According to Ekos Chairman and CEO Peter Rule, while this is the second NIH-funded study combining IV/IA therapy for the treatment of ischemic stroke, it is the first one his company has participated in, and he believes the use of the Ekos system has contributed to the improvement in outcomes between IMS I and IMS II, and has laid the groundwork for a Phase III study.
He told Medical Device Daily that while the results of the first IMS study were positive, the data “wasn't as good as [the NIH] wanted.“
Instead of going straight into a Phase III randomized trial, Ekos suggested that Broderick and Tomsick – who were the principal investigators of IMS-I – do a second study using the company's ultrasound system to see if it worked better than a “plain vanilla catheter“ for the delivery of tPA to the brain.
Ekos' products include both the Micro-Infusion Catheter and the Lysus Peripheral Infusion System, which are cleared for use in dissolving blood clots in the periphery to treat patients with peripheral arterial occlusions and deep vein thrombosis.
The company bases all its products on the same ultrasound technology platform. That ultrasound technology is then adapted to the appropriate catheter delivery technology for either the leg or the brain.
For the neurovascular application, the Ekos microcatheter is able to better target a clot than the standard IA drug delivery. The ultrasound, via acoustic pressure, helps push the tPA into the clot. “It's able to get a higher surface area,“ said Rule. “In other words, it's not just dissolving the outside of the clot [as with a standard IA drug delivery system], it's dissolving the outside and the inside of the clot.“ As a result of this ultrasound action, “the same drug has a higher surface area and therefore, acts faster,“ which can be critical in the time-sensitive treatment of an ischemic stroke.

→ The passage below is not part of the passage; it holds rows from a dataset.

(* ===== verification/Mcf.v ===== *)
(** * The attribute macro for cancellable futures

    Models [crates/gen_mcf_macro/src/lib.rs]: what [gen_may_cancel_future] makes of an
    [async fn] (the lifetimes, generics, fields and where clauses of the types it
    generates), and how the generated future runs.

    The syntax trees are those of [syn], cut to the constructors and fields that the
    macro takes apart; what it only copies is a leaf of an abstract type [Opaque].
    Punctuation, visibility and attributes are left out, and a lifetime or identifier
    is its name.  In the second half the [async fn] and its future are parameters. *)

From S2P Require Import Prelude.
From stdpp Require Import strings.

(** ** Syntax *)

Inductive GenericArgument (O T : Type) : Type :=
| ArgLifetime (lt : string) | ArgType (ty : T) | ArgOther (o : O).
Arguments ArgLifetime {O T}. Arguments ArgType {O T}. Arguments ArgOther {O T}.

Inductive PathArguments (O T : Type) : Type :=
| NoArgs | AngleBracketed (args : list (GenericArgument O T)) | Parenthesized (o : O).
Arguments NoArgs {O T}. Arguments AngleBracketed {O T}. Arguments Parenthesized {O T}.

Record PathSegment (O T : Type) : Type := Segment {
  seg_ident : string;
  arguments : PathArguments O T;
}.
Arguments Segment {O T}. Arguments seg_ident {O T}. Arguments arguments {O T}.

Section syntax.
Variable Opaque : Type.

#[local] Set Warnings "-register-all".

(** [qself] is the [<Q as ...>] of a path. *)
Inductive Type_ : Type :=
| TReference (lifetime : option string) (mutability : bool) (elem : Type_)
| TPath (qself : option Type_) (segments : list (PathSegment Opaque Type_))
| TTuple (elems : list Type_)
| TArray (elem : Type_) (len : Opaque)
| TSlice (elem : Type_)
| TParen (elem : Type_)
| TGroup (elem : Type_)
| TOther (o : Opaque).

Definition Path : Type := list (PathSegment Opaque Type_).

Inductive TypeParamBound : Type :=
| BoundLifetime (lt : string) | BoundTrait (path : Path) | BoundOther (o : Opaque).

Inductive WherePredicate : Type :=
| PredLifetime (lifetime : string) (bounds : list string)
| PredType (bounded_ty : Type_) (bounds : list TypeParamBound)
| PredOther (o : Opaque).

Inductive GenericParam : Type :=
| ParamLifetime (lt : string) | ParamType (ident : string) | ParamConst (o : Opaque).

Inductive FnArg : Type := FnTyped (pat : Opaque) (ty : Type_) | FnReceiver (o : Opaque).

Record ItemFn : Type := mkItemFn {
  asyncness : bool;
  fn_ident : string;
  generics : list GenericParam;
  where_clause : option (list WherePredicate);
  inputs : list FnArg;
  output : option Type_;
}.
End syntax.
Arguments TReference {Opaque}. Arguments TPath {Opaque}. Arguments TTuple {Opaque}.
Arguments TArray {Opaque}. Arguments TSlice {Opaque}. Arguments TParen {Opaque}.
Arguments TGroup {Opaque}. Arguments TOther {Opaque}.
Arguments BoundLifetime {Opaque}. Arguments BoundTrait {Opaque}. Arguments BoundOther {Opaque}.
Arguments PredLifetime {Opaque}. Arguments PredType {Opaque}. Arguments PredOther {Opaque}.
Arguments ParamLifetime {Opaque}. Arguments ParamType {Opaque}. Arguments ParamConst {Opaque}.
Arguments FnTyped {Opaque}. Arguments FnReceiver {Opaque}.
Arguments mkItemFn {Opaque}. Arguments asyncness {Opaque}. Arguments fn_ident {Opaque}.
Arguments generics {Opaque}. Arguments where_clause {Opaque}. Arguments inputs {Opaque}.
Arguments output {Opaque}.

Section expand.
Context {Opaque : Type}.
#[local] Abbreviation Ty := (Type_ Opaque).
#[local] Abbreviation Pred := (WherePredicate Opaque).
#[local] Abbreviation Fn := (ItemFn Opaque).
Implicit Types (ty : Ty) (lt : string).

(** ** Looking for a name *)

Definition any_arg (l : string → bool) (t : Ty → bool) (seg : PathSegment Opaque Ty) : bool :=
  match arguments seg with
  | AngleBracketed args =>
      existsb (λ a, match a with
                    | ArgLifetime lt => l lt
                    | ArgType ty => t ty
                    | ArgOther _ => false
                    end) args
  | _ => false
  end.

Fixpoint ty_contains_lifetime ty (target_lt : string) : bool :=
  match ty with
  | TReference lifetime _ elem =>
      (if lifetime is Some lt then String.eqb lt target_lt else false)
      || ty_contains_lifetime elem target_lt
  | TPath _ segments =>
      existsb (any_arg (λ lt, String.eqb lt target_lt)
                 (λ ty, ty_contains_lifetime ty target_lt)) segments
  | TTuple elems => existsb (λ ty, ty_contains_lifetime ty target_lt) elems
  | TArray elem _ | TSlice elem | TParen elem | TGroup elem =>
      ty_contains_lifetime elem target_lt
  | TOther _ => false
  end.

Definition ty_contains_lifetime_skip_outer_ref ty target_lt : bool :=
  match ty with
  | TReference _ _ elem => ty_contains_lifetime elem target_lt
  | _ => ty_contains_lifetime ty target_lt
  end.

Definition predicate_contains_lifetime (pred : Pred) (target_lt : string) : bool :=
  match pred with
  | PredLifetime lifetime bounds =>
      String.eqb lifetime target_lt || existsb (λ b, String.eqb b target_lt) bounds
  | PredType bounded_ty bounds =>
      ty_contains_lifetime bounded_ty target_lt
      || existsb (λ b, match b with
                       | BoundLifetime lt => String.eqb lt target_lt
                       | BoundTrait path =>
                           existsb (any_arg (λ lt, String.eqb lt target_lt) (λ _, false)) path
                       | BoundOther _ => false
                       end) bounds
  | PredOther _ => false
  end.

Definition predicate_is_lifetime_related (pred : Pred) (target_lt : string) : bool :=
  match pred with
  | PredLifetime _ _ => predicate_contains_lifetime pred target_lt
  | _ => false
  end.

Definition collect_used_lifetimes (types : list Ty) (all_lifetimes : list string) :
    list string :=
  List.filter (λ lt, existsb (λ ty, ty_contains_lifetime ty lt) types) all_lifetimes.

Definition pred_uses_lifetime (lt : string) (pred : Pred) : bool :=
  match pred with
  | PredType bounded_ty bounds =>
      ty_contains_lifetime_skip_outer_ref bounded_ty lt
      || existsb (λ b, match b with
                       | BoundLifetime l => String.eqb l lt
                       | BoundTrait path => ty_contains_lifetime (TPath None path) lt
                       | BoundOther _ => false
                       end) bounds
  | _ => false
  end.

Definition collect_used_lifetimes_from_where (preds : list Pred) (all_lifetimes : list string) :
    list string :=
  List.filter (λ lt, existsb (pred_uses_lifetime lt) preds) all_lifetimes.
(* ===== verification/Words.v ===== *)
(** * Unsigned words of any width

    The locks are generic in the unsigned type [D] of their atomic cell; a word
    of [w] bits is a [Z] in [0 .. 2^w - 1].  This file has the operations of such
    a type that the locks use ([D::MAX], [!s], one bit), and what the single-bit
    idioms of the code ([s & K == K], [s | K], [s & !K]) do. *)

From S2P Require Import Prelude.

(** [D::MAX], [D::ONE << k] and [!s] at width [w]. *)
Definition word_max (w : Z) : Z := 2 ^ w - 1.
Definition word_bit (k : Z) : Z := Z.shiftl 1 k.
Definition word_not (w s : Z) : Z := Z.lxor s (word_max w).

Definition is_word (w s : Z) : Prop := 0 ≤ s < 2 ^ w.
#[export] Instance is_word_dec w s : Decision (is_word w s).
Proof. unfold is_word; apply _. Defined.

Section words.
Context (w : Z) (Hw : 0 ≤ w).

Lemma word_max_testbit n : 0 ≤ n → Z.testbit (word_max w) n = (n <? w).
Proof.
  intros. replace (word_max w) with (Z.ones w)
    by (rewrite Z.ones_equiv; unfold word_max; lia).
  destruct (Z.ltb_spec n w); [apply Z.ones_spec_low|apply Z.ones_spec_high]; lia.
Qed.

Lemma word_not_testbit s n :
  0 ≤ n → Z.testbit (word_not w s) n = xorb (Z.testbit s n) (n <? w).
Proof. intros. unfold word_not. by rewrite Z.lxor_spec, word_max_testbit. Qed.

Lemma is_word_testbit s n : is_word w s → w ≤ n → Z.testbit s n = false.
Proof.
  intros [Hs Hs'] Hn. destruct (decide (s = 0)) as [->|]; [apply Z.bits_0|].
  apply Z.bits_above_log2; [done|].
  apply Z.lt_le_trans with w; [|done]. apply Z.log2_lt_pow2; lia.
Qed.

Lemma word_bit_testbit k n : 0 ≤ k → Z.testbit (word_bit k) n = (n =? k).
Proof. apply testbit_shiftl_1. Qed.

(** [s & K == K]: the test of one bit. *)
Lemma word_bit_test s k :
  0 ≤ k → (Z.land s (word_bit k) =? word_bit k) = Z.testbit s k.
Proof.
  intros Hk. destruct (Z.testbit s k) eqn:E.
  - apply Z.eqb_eq, Z.bits_inj'. intros n Hn.
    rewrite Z.land_spec, word_bit_testbit by done.
    destruct (Z.eqb_spec n k) as [->|]; [by rewrite E|apply andb_false_r].
  - apply Z.eqb_neq. intros Heq.
    assert (Z.testbit (Z.land s (word_bit k)) k = true) as Hb
      by by rewrite Heq, word_bit_testbit, Z.eqb_refl by done.
    rewrite Z.land_spec, E in Hb. done.
Qed.

(** [s | K] sets the bit. *)
Lemma word_bit_set s k :
  0 ≤ k → Z.lor s (word_bit k) = s + (if Z.testbit s k then 0 else 2 ^ k).
Proof.
  intros Hk. pose proof (Z.add_lor_land s (word_bit k)) as Ha.
  pose proof (word_bit_test s k Hk) as Ht.
  unfold word_bit in *. rewrite Z.shiftl_1_l in *.
  destruct (Z.testbit s k) eqn:E.
  - apply Z.eqb_eq in Ht. lia.
  - replace (Z.land s (2 ^ k)) with 0 in Ha; [lia|]. symmetry.
    apply Z.bits_inj'. intros n Hn.
    rewrite Z.land_spec, Z.pow2_bits_eqb, Z.bits_0 by done.
    destruct (Z.eqb_spec k n) as [<-|]; [by rewrite E|apply andb_false_r].
Qed.

(** [s & !K] clears it. *)
Lemma word_bit_clear s k :
  0 ≤ k < w → is_word w s →
  Z.land s (word_not w (word_bit k)) = s - (if Z.testbit s k then 2 ^ k else 0).
Proof.
  intros Hk Hs.
  assert (Z.land s (word_not w (word_bit k)) + Z.land s (word_bit k) = s) as Ha.
  { rewrite Z.add_nocarry_lxor.
    - apply Z.bits_inj'. intros n Hn.
      rewrite Z.lxor_spec, !Z.land_spec, word_not_testbit, word_bit_testbit by lia.
      destruct (Z.ltb_spec n w), (Z.eqb_spec n k); try lia;
        rewrite ?(is_word_testbit s n) by done; by destruct (Z.testbit s n).
    - apply Z.bits_inj'. intros n Hn.
      rewrite !Z.land_spec, word_not_testbit, word_bit_testbit, Z.bits_0 by lia.
      destruct (Z.ltb_spec n w), (Z.eqb_spec n k); try lia;
        by destruct (Z.testbit s n). }
  pose proof (word_bit_test s k ltac:(lia)) as Ht.
  unfold word_bit in *. rewrite Z.shiftl_1_l in *.
  destruct (Z.testbit s k) eqn:E.
  - apply Z.eqb_eq in Ht. lia.
  - replace (Z.land s (2 ^ k)) with 0 in Ha; [lia|]. symmetry.
    apply Z.bits_inj'. intros n Hn.
    rewrite Z.land_spec, Z.pow2_bits_eqb, Z.bits_0 by lia.
    destruct (Z.eqb_spec k n) as [<-|]; [by rewrite E|apply andb_false_r].
Qed.

(** Setting a clear bit, then clearing it. *)
Lemma word_bit_set_clear s k :
  0 ≤ k < w → is_word w s → Z.testbit s k = false →
  Z.land (Z.lor s (word_bit k)) (word_not w (word_bit k)) = s.
Proof.
  intros Hk Hs Hbit. apply Z.bits_inj'. intros n Hn.
  rewrite Z.land_spec, Z.lor_spec, word_not_testbit, word_bit_testbit by lia.
  destruct (Z.eqb_spec n k) as [->|]; rewrite ?Hbit.
  - by destruct (Z.ltb_spec k w); [|lia].
  - rewrite orb_false_r. destruct (Z.ltb_spec n w); simpl; [apply andb_true_r|].
    by rewrite (is_word_testbit s n).
Qed.
End words.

According to Rule, Tomsick has said that the flow rate or recanilization for IMS II “is the most successful trial in the history of ischemic stroke therapy,“ with a recanilization rate of 77% for the Ekos-treated patients. “No technology or trial has ever reported anything in the 70s,“ he said, adding that doctors only chose to use the Ekos system “for the toughest cases in the trial.“
He also noted that the clinical outcomes and safety data were better for the IMS II study when compared with IMS I.
Based on the success of IMS II, in September 2005, the National Institute of Neurological Disorders – a unit of the NIH – gave the University of Cincinnati a $17.4 million grant to coordinate the IMS III trial, which will study up to 900 U.S. and Canadian stroke patients – with interim analysis after every 225 patients are enrolled – at up to 40 centers.

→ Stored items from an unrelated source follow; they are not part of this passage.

Lemma word_step_move p e cell p' cell' :
  cell = v0 ∨ cell = make_acquired v0 → phase_ok cell p →
  word_step p e cell = Some (p', cell') →
  word_move cell p p' cell' ∧ fresh p' ∧ ∀ c, p' = Releasing c → c = make_acquired v0.
Proof.
  intros Hc [Hh Hrel] Hstep.
  destruct p as [|cur|cur|cur| |x|cur], e as [| | | |f|b sp]; simplify_eq/=;
    try (split; [by apply wm_keep|done]).
  - unfold try_lock_exchange in *. pose proof (acquire_exchange sp cell cur Hc) as Ha.
    destruct (try_once_compare_exchange_weak _ _ _ _ _) as [[] c]; simplify_eq/=;
      (split; [|done]); [by destruct Ha; apply wm_acquire|by apply wm_keep..].
  - split; [|by destruct b]. by destruct b; apply wm_keep.
  - unfold try_spin_acquire_round in *. pose proof (acquire_exchange sp cell cur Hc) as Ha.
    destruct (try_once_compare_exchange_weak _ _ _ _ _) as [[] c]; simplify_eq/=;
      (split; [|done]); [by destruct Ha; apply wm_acquire|by apply wm_keep..].
  - split; [by apply wm_keep|]. split; [done|]. intros c [= <-]. by apply Hh.
  - rewrite (Hrel cur eq_refl), (Hh eq_refl) in *. unfold try_spin_release_round in *.
    destruct (try_once_cases is_acquired make_released sp (make_acquired v0) (make_acquired v0))
      as [(He & _)|[(_ & _ & _ & E)|(_ & _ & E)]];
      [by rewrite marked in He|rewrite E in *; simplify_eq..].
    + split; [|done]. apply wm_release; (done || apply restored).
    + split; [by apply wm_keep|]. split; [done|]. by intros c [= <-].
Qed.

Definition at_most_one (ps : list (phase V T)) : Prop :=
  ∀ i j p q, ps !! i = Some p → ps !! j = Some q → holds p = true → holds q = true → i = j.
Definition none (ps : list (phase V T)) : Prop :=
  ∀ i p, ps !! i = Some p → holds p = false.

Record mutex_inv (data : T) (s : mutex V T) : Prop := {
  mi_one : at_most_one (threads s);
  mi_cell : (state_ s = v0 ∧ none (threads s)) ∨
            (state_ s = make_acquired v0 ∧
             ∃ i p, threads s !! i = Some p ∧ holds p = true);
  mi_phase : ∀ i c, threads s !! i = Some (Releasing c) → c = make_acquired v0;
  mi_seen : ∀ i x, threads s !! i = Some (Guarded (Some x)) → x = value_ s;
  mi_value : value_ s = foldr (λ f x, f x) data (log s);
}.

Lemma mutex_inv_phase data s i p :
  mutex_inv data s → threads s !! i = Some p → phase_ok (state_ s) p.
Proof.
  intros [_ Hc Hrel _ _] Hi. split; [|intros c ->; by eapply Hrel].
  intros Hp. destruct Hc as [[_ Hn]|[Hc _]]; [|done].
  by rewrite (Hn i p Hi) in Hp.
Qed.

(** Replacing the phase of one thread. *)
Lemma at_most_one_insert ps i p p' :
  at_most_one ps → ps !! i = Some p → (holds p' = true → holds p = true ∨ none ps) →
  at_most_one (<[i := p']> ps).
Proof.
  intros Hone Hi Hp j k q r [(<- & <- & _)|[Hj Hjq]]%list_lookup_insert_Some
    [(<- & <- & _)|[Hk Hkr]]%list_lookup_insert_Some Hq Hr; [done| | |by eapply Hone].
  - destruct (Hp Hq) as [Hold|Hn]; [by eapply Hone|by rewrite (Hn k r Hkr) in Hr].
  - destruct (Hp Hr) as [Hold|Hn]; [by eapply Hone|by rewrite (Hn j q Hjq) in Hq].
Qed.

Lemma none_insert ps i p p' :
  at_most_one ps → ps !! i = Some p → holds p = true ∨ none ps → holds p' = false →
  none (<[i := p']> ps).
Proof.
  intros Hone Hi Hp Hp' j q [(_ & <- & _)|[Hj Hjq]]%list_lookup_insert_Some; [done|].
  destruct Hp as [Hp|Hn]; [|by eapply Hn]. destruct (holds q) eqn:Hq; [|done].
  destruct Hj. by eapply Hone.
Qed.

Lemma some_insert ps i p p' :
  ps !! i = Some p → holds p' = true ∨ (holds p = false ∧ ∃ j q, ps !! j = Some q ∧ holds q = true) →
  ∃ j q, <[i := p']> ps !! j = Some q ∧ holds q = true.
Proof.
  intros Hi [Hp|(Hp & j & q & Hj & Hq)].
  - exists i, p'. split; [|done]. apply list_lookup_insert_eq. by eapply lookup_lt_Some.
  - exists j, q. split; [|done]. rewrite list_lookup_insert_ne; [done|].
    intros ->. congruence.
Qed.

Lemma word_step_inv data s i p e p' cell' :
  mutex_inv data s → threads s !! i = Some p →
  word_step p e (state_ s) = Some (p', cell') →
  mutex_inv data (Mutex cell' (value_ s) (<[i := p']> (threads s)) (log s)).
Proof.
  intros Hinv Hi Hstep. pose proof (mutex_inv_phase data s i p Hinv Hi) as Hp.
  destruct Hinv as [Hone Hcell Hrel Hseen Hval].
  assert (state_ s = v0 ∨ state_ s = make_acquired v0) as Hc by tauto.
  destruct (word_step_move p e _ p' cell' Hc Hp Hstep) as (Hm & Hfresh & Hrel').
  assert (v0 ≠ make_acquired v0) as Hne.
  { intros E. pose proof marked as Hm'. rewrite <- E in Hm'. congruence. }
  split; simpl; [| | | |done].
  - eapply at_most_one_insert; [done..|]. intros Hp'.
    destruct Hm as [_ Hh|Hcv _ _ _|]; [rewrite <- Hh; by left| |congruence].
    right. destruct Hcell as [[_ ?]|[? _]]; [done|congruence].
  - destruct Hm as [-> Hh|Hcv -> Hh Hh'|Hcv -> Hh Hh'].
    + destruct Hcell as [[Hcv Hn]|[Hcv Hs]]; [left|right]; (split; [done|]).
      * eapply none_insert; [done..|by right|]. rewrite Hh. by eapply Hn.
      * eapply some_insert; [done|]. destruct (holds p) eqn:E; [by left|].
        right. by split.
    + right. split; [done|]. eapply some_insert; [done|by left].
    + left. split; [done|]. eapply none_insert; [done..|by left|done].
  - intros j c [(_ & -> & _)|[_ Hj]]%list_lookup_insert_Some; [by apply Hrel'|by eapply Hrel].
  - intros j x [(_ & -> & _)|[_ Hj]]%list_lookup_insert_Some; [by destruct (Hfresh x)|].
    by eapply Hseen.
Qed.

(** An access of the data through a guard. *)
Lemma data_step_inv data s i x x' y log' :
  mutex_inv data s → threads s !! i = Some (Guarded x) →
  x' = y → y = foldr (λ f x, f x) data log' →
  mutex_inv data (Mutex (state_ s) y (<[i := Guarded (Some x')]> (threads s)) log').
Proof.
  intros [Hone Hcell Hrel Hseen Hval] Hi -> Hy. split; simpl; [| | | |done].
  - eapply at_most_one_insert; [done..|by left].
  - destruct Hcell as [[Hcv Hn]|[Hcv Hs]]; [by specialize (Hn i _ Hi)|].
    right. split; [done|]. eapply some_insert; [done|by left].
  - intros j c [(_ & ? & _)|[_ Hj]]%list_lookup_insert_Some; [done|by eapply Hrel].
  - intros j z [(_ & ? & _)|[Hne Hj]]%list_lookup_insert_Some; [by simplify_eq|].
    destruct Hne. by eapply Hone.
Qed.

Lemma mutex_step_inv data s i e s' :
  mutex_inv data s → mutex_step s i e = Some s' → mutex_inv data s'.
Proof.
  intros Hinv Hstep. unfold mutex_step in Hstep.
  destruct (threads s !! i) as [p|] eqn:Hi; [simpl in Hstep|done].
  assert (∀ r, r = Some s' → r = ('(p', cell) ← word_step p e (state_ s);
      Some (Mutex cell (value_ s) (<[i := p']> (threads s)) (log s))) → mutex_inv data s')
    as Hword.
  { intros r -> Hr. destruct (word_step p e (state_ s)) as [[p' cell]|] eqn:E;
      simplify_eq/=. by eapply word_step_inv. }
  destruct p as [|cur|cur|cur| |[x|]|cur], e as [| | | |f|b sp];
    try (eapply Hword; [exact Hstep|done]); simplify_eq/=.
  - eapply data_step_inv; [done..|by destruct Hinv].
  - pose proof (mi_seen _ _ Hinv i x Hi) as ->.
    eapply data_step_inv; [done..|]. simpl. by rewrite <- (mi_value _ _ Hinv).
  - eapply data_step_inv; [done..|by destruct Hinv].
Qed.

Lemma run_mutex_inv data es : ∀ s s',
  mutex_inv data s → run es s = Some s' → mutex_inv data s'.
Proof.
  induction es as [|[i e] es IH]; intros s s' Hinv Hrun; simpl in *; [by simplify_eq|].
  destruct (mutex_step s i e) as [s1|] eqn:E; [simpl in Hrun|done].
  eapply IH; [|done]. by eapply mutex_step_inv.
Qed.

Lemma new_mutex_inv data n : mutex_inv data (new_mutex data v0 n).
Proof.
  split; simpl; [..|done].
  - intros i j p q [-> _]%lookup_replicate. done.
  - left. split; [done|]. by intros i p [-> _]%lookup_replicate.
  - by intros i c [? _]%lookup_replicate.
  - by intros i c [? _]%lookup_replicate.
Qed.
End invariant.

(** ** Properties *)

(** C19: the mutex excludes, for every lawful signal.  Whatever the interleaving,
    the spurious failures and the cancellations, at most one thread is between the
    success of its exchange and the release by its guard; the word is marked
    exactly while there is one; and the word is otherwise untouched, so that what
    it carried is restored. *)
Theorem mutex_exclusion {V T} `{EqDecision V} `{!TrMutexSignal V} (valid : V → Prop)
    `{!LawfulSignal V valid} (v0 : V) (data : T) n es s :
  valid v0 → is_acquired v0 = false → run es (new_mutex data v0 n) = Some s →
  at_most_one (threads s) ∧
  (is_acquired (state_ s) = true ↔ ∃ i p, threads s !! i = Some p ∧ holds p = true) ∧
  state_ s = (if is_acquired (state_ s) then make_acquired v0 else v0).
Proof.
  intros Hv Hr Hrun.
  pose proof (run_mutex_inv valid v0 Hv Hr data es _ _ (new_mutex_inv v0 data n) Hrun)
    as [Hone Hcell _ _ _].
  pose proof (marked valid v0 Hv Hr) as Hm.
  split; [done|]. destruct Hcell as [[-> Hn]|[-> Hs]].
  - rewrite Hr. split; [|done]. split; [done|].
    intros (i & p & Hi & Hp). by rewrite (Hn i p Hi) in Hp.
  - rewrite Hm. done.
Qed.

(** C36: updates under the mutex are not lost.  Threads that read the data through
    their guard, compute, and write in a later step leave the data as if their
    writes had been applied one after the other, in the order they were made. *)
Theorem mutex_serializes {V T} `{EqDecision V} `{!TrMutexSignal V} (valid : V → Prop)
    `{!LawfulSignal V valid} (v0 : V) (data : T) n es s :
  valid v0 → is_acquired v0 = false → run es (new_mutex data v0 n) = Some s →
  value_ s = foldr (λ f x, f x) data (log s) ∧
  ∀ i x, threads s !! i = Some (Guarded (Some x)) → x = value_ s.
Proof.
  intros Hv Hr Hrun.
  by destruct (run_mutex_inv valid v0 Hv Hr data es _ _ (new_mutex_inv v0 data n) Hrun).
Qed.

Lemma continue_spin {V T} `{EqDecision V} `{!TrMutexSignal V} (s : mutex V T) i p p' cell' b sp :
  threads s !! i = Some p → inside p = false →
  word_step p (Continue b sp) (state_ s) = Some (p', cell') →
  mutex_step s i (Continue b sp) =
  Some (Mutex cell' (value_ s) (<[i := p']> (threads s)) (log s)).
Proof.
  intros Hi Hp Hstep. unfold mutex_step. rewrite Hi. simpl.
  destruct p; try done; by rewrite Hstep.
Qed.

(** The exchange of a thread that expects the released value in the cell. *)
Lemma exchange_released {V T} `{EqDecision V} `{!TrMutexSignal V} (cell : V) :
  is_acquired cell = false →
  try_spin_acquire_round (T := T) false cell cell = (Guarded None, make_acquired cell).
Proof.
  intros Hr. unfold try_spin_acquire_round, try_once_compare_exchange_weak,
    compare_exchange_weak, is_released. rewrite Hr. simpl. by rewrite decide_True.
Qed.

(** With any other expectation the loop comes back with the value of the cell. *)
Lemma exchange_stale {V T} `{EqDecision V} `{!TrMutexSignal V} (cell current : V) :
  current ≠ cell →
  try_spin_acquire_round (T := T) false cell current =
  (if is_acquired current then SpinReload else SpinPoll cell, cell).
Proof.
  intros Hne. unfold try_spin_acquire_round, try_once_compare_exchange_weak,
    compare_exchange_weak, is_released.
  destruct (is_acquired current); simpl; [done|]. by rewrite decide_False.
Qed.

(** A thread that runs alone, undisturbed. *)
Fixpoint solo {V T} `{EqDecision V} `{!TrMutexSignal V} (k : nat) (p : phase V T) (cell : V) :
    option (phase V T * V) :=
  match k with
  | O => Some (p, cell)
  | S k' => '(p', cell') ← word_step p (Continue false false) cell; solo k' p' cell'
  end.

Lemma run_solo {V T} `{EqDecision V} `{!TrMutexSignal V} k : ∀ (s : mutex V T) i p p' cell',
  threads s !! i = Some p → solo k p (state_ s) = Some (p', cell') →
  run (replicate k (i, Continue false false)) s =
  Some (Mutex cell' (value_ s) (<[i := p']> (threads s)) (log s)).
Proof.
  induction k as [|k IH]; intros s i p p' cell' Hi Hsolo; simpl in *.
  { simplify_eq. rewrite list_insert_id by done. by destruct s. }
  destruct (word_step p (Continue false false) (state_ s)) as [[p1 c1]|] eqn:Hw; [|done].
  simpl in Hsolo. erewrite continue_spin; [|done| |done]; [|by destruct p]. simpl.
  erewrite IH; [|by apply list_lookup_insert_eq; eapply lookup_lt_Some|done].
  simpl. by rewrite list_insert_insert_eq.
Qed.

Study participants in that trial will be randomized to receive either standard doses of tPA, a reduced tPA dose delivered to the clogged brain artery through a catheter (and used with or without ultrasound to break up clots), or a reduced tPA dose and removal of the clot using a device called the Merci Retriever, an FDA–approved device made by Concentric Medical (Mountain View, California) that is designed to remove blood clots.
Rule said he expects the IMS III trial will begin in April but he doesn't think it will need to enroll the full 900 patients because, based on the data that he has seen thus far for the IMS I and IMS II trial, the trial probably will be stopped early.
“We would tell you that, based on the data that we know, it's going to finish well sooner than the 900 [patients].“
Rule said that if the company's device is approved for use in ischemic stroke treatment, the system could ultimately be used for an annual patient population representing nearly 500,000 in the U.S alone.